The tech company Apple is undoubtedly known to many. But do you know what’s behind the brand name and how it came about in the first place? We explain where the name Apple came from.
There shouldn’t be anyone in the technology world who doesn’t know Apple. The brand responsible for iPhones, Mac computers, and iPads is undoubtedly familiar to everyone, as is the memorable apple logo.
But why is the company called Apple? What do computers have to do with apples? And what was co-founder Steve Jobs thinking? We explain where the Apple name comes from.
Apple Name: Steve Jobs The Fruitarian
If we believe Walter Isaacson’s Steve Jobs biography, Jobs came up with Apple while on one of his many fruity diets. He had just visited an apple orchard and spontaneously thought this could be it!
Apple sounded fun, lively, and non-intimidating to Jobs, so he suggested “Apple Computer” to his business partner, Steve Wozniak.
The two immediately liked the name because it differed from the very technical terms of other tech companies such as IBM. They tried a few other characters but couldn’t find anything they liked better than “Apple Computer,” so they stuck with it.
That sounds simple and obvious at the same time and maybe the official explanation for the Apple name. But fans of the brand aren’t sure if that’s the only (or complete) explanation.

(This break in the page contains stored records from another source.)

(** * octocov, package [config]: acceptability thresholds, badge colours
      and the [if:] gate

    A shallow embedding of [config/config.go]:
    - [coverageAcceptable], [codeToTestRatioAcceptable] and
      [testExecutionTimeAcceptable] (threshold checks),
    - [CoverageColor], [CodeToTestRatioColor], [TestExecutionTimeColor]
      (badge colours),
    - [CheckIf] and [envMap] (gate expressions).

    Go's [float64] is Rocq's primitive binary64 [float]; [time.Duration]
    and [int] are [Z]; [string] is [string] (a sequence of bytes);
    a function returning [(T, error)] returns a pair [T * option error]
    and [nil] is [None].

    Of the other packages, [strings], [fmt]'s [%.1f] and [Duration.String]
    are written out.  [strconv.ParseFloat], [duration.Parse], the conversion
    of a [float64] to a [Duration], package [gh], the clock, the process
    environment and [expr.Eval] are arguments of the definitions that call
    them; executable reference instances are given for closed examples. *)

From Stdlib Require Import ZArith Lia Bool List Ascii String Floats DecimalString.
From stdpp Require Import gmap strings.

Set Warnings "-inexact-float,-register-all".
Local Open Scope string_scope.
Local Open Scope Z_scope.

(** ** Go values shared by the definitions below *)

(** [error]: what the code builds with [fmt.Errorf], what [strconv]
    returns, and errors of the other collaborators. *)
Inductive error : Type :=
| Errorf (msg : string)
| NumError (Func Num Err : string)
| ForeignError (pkg msg : string).

Definition dquote : ascii := ascii_of_nat 34.

(** The text of an error ([err.Error()]). *)
Definition Error (e : error) : string :=
  match e with
  | Errorf msg => msg
  | NumError f n e =>
      "strconv." ++ f ++ ": parsing " ++ String dquote n ++ String dquote (": " ++ e)
  | ForeignError _ msg => msg
  end.

(** ** Package [strings] *)

Module strings.

(** [s[i:j]] *)
Definition slice (s : string) (i j : nat) : string := substring i (j - i) s.

(** [len(s) >= len(prefix) && s[:len(prefix)] == prefix] *)
Definition HasPrefix (s prefix : string) : bool :=
  (String.length prefix <=? String.length s)%nat
  && String.eqb (slice s 0 (String.length prefix)) prefix.

(** [len(s) >= len(suffix) && s[len(s)-len(suffix):] == suffix] *)
Definition HasSuffix (s suffix : string) : bool :=
  (String.length suffix <=? String.length s)%nat
  && String.eqb (slice s (String.length s - String.length suffix) (String.length s)) suffix.

Definition TrimPrefix (s prefix : string) : string :=
  if HasPrefix s prefix then slice s (String.length prefix) (String.length s) else s.

Definition TrimSuffix (s suffix : string) : string :=
  if HasSuffix s suffix then slice s 0 (String.length s - String.length suffix) else s.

From The Beatles To The Bible
There are numerous other explanations for Apple’s brand name on the internet.
Apple Name And Paradise
For example, some believe that the apple could go back to the biblical apple of paradise. Here Adam and Eve taste the “forbidden fruit,” an apple. The apple thus becomes a symbol for the fall of man, but also knowledge. According to the Bible, it was only through the apple that the two of them also gained their knowledge of good and evil.
Thus, apples are also the fruit of knowledge. In the USA, for example, teachers are often given red apples to symbolize that they are passing on their ability to the children. This relationship to knowledge could also be a reason for Apple’s brand name, so some belief.
Apple Corps Vs. Apple Computers
And then there’s the Beatles theory, which sounds plausible. The Beatles founded the multimedia company Apple Corps Limited in London in 1968. Because Apple Corps is pronounced the same as “Apple Core,” the name is also a play on words.
As a great admirer of the Beatles, who even adopted the band’s mentality as a business model in his company, Steve Jobs may have been inspired by the group when naming it.
It was precisely this parallel that brought the two companies to court. Apple Corps sued the Apple Computers name in 1978. However, after decades of litigation, the court finally agreed with Apple Computer.
As A Reminder Of Alan Turing’s Tragic Death
There was also a rumour that Apple wanted to pay tribute to the excellent code decrypter, Alan Turing, with his name for a long time.
Turing, considered the father of ideas for artificial intelligence, died from eating a poisoned apple.
Therefore, many believed that the Apple logo with the bite referred to it. But logo inventor Rob Janoff said that Turing had nothing to do with the logo. He only added the edge to clarify that the fear was an apple and not a cherry or a peach.
Steve Jobs once said in an interview that he didn’t think of Turing when he named Apple but wished he had had that idea back then.
By the way: The apple logo shows a McIntosh apple. If you’re ever wondering where the name “Mac” for the Apple computers came from…
The Phone Book
Many younger people may not remember it, but there were times when we could find other people’s and companies’ contact information in the phone book or the Yellow Pages.
These were arranged alphabetically. Therefore, when customers were looking for a company, it was advantageous to appear early in the alphabet. For example, under the “Computer” category, someone would quickly find the name Apple. Starting a company name with an “A” was therefore considered an advantage at the time.
And since Apple was founded in 1976, such considerations may well have played a role.
Steve Jobs certainly thought of the scientist Isaac Newton when he named Apple. As is well known, he discovered gravity with the help of an apple tree.
This may not have inspired the name idea per se, but it certainly inspired the first Apple logo. Jobs designed this himself. It showed Isaac Newton under an apple tree, and there was a line of poetry by William Wordsworth that Newton named directly. This does suggest that Jobs wanted to honour Isaac Newton in some way.
However, this logo was eventually replaced with the ask apple’s current logo.
Ultimately, the tech group is certainly not wrong that there are so many different theories about the company name. After all, that makes Apple even more attractive as a brand.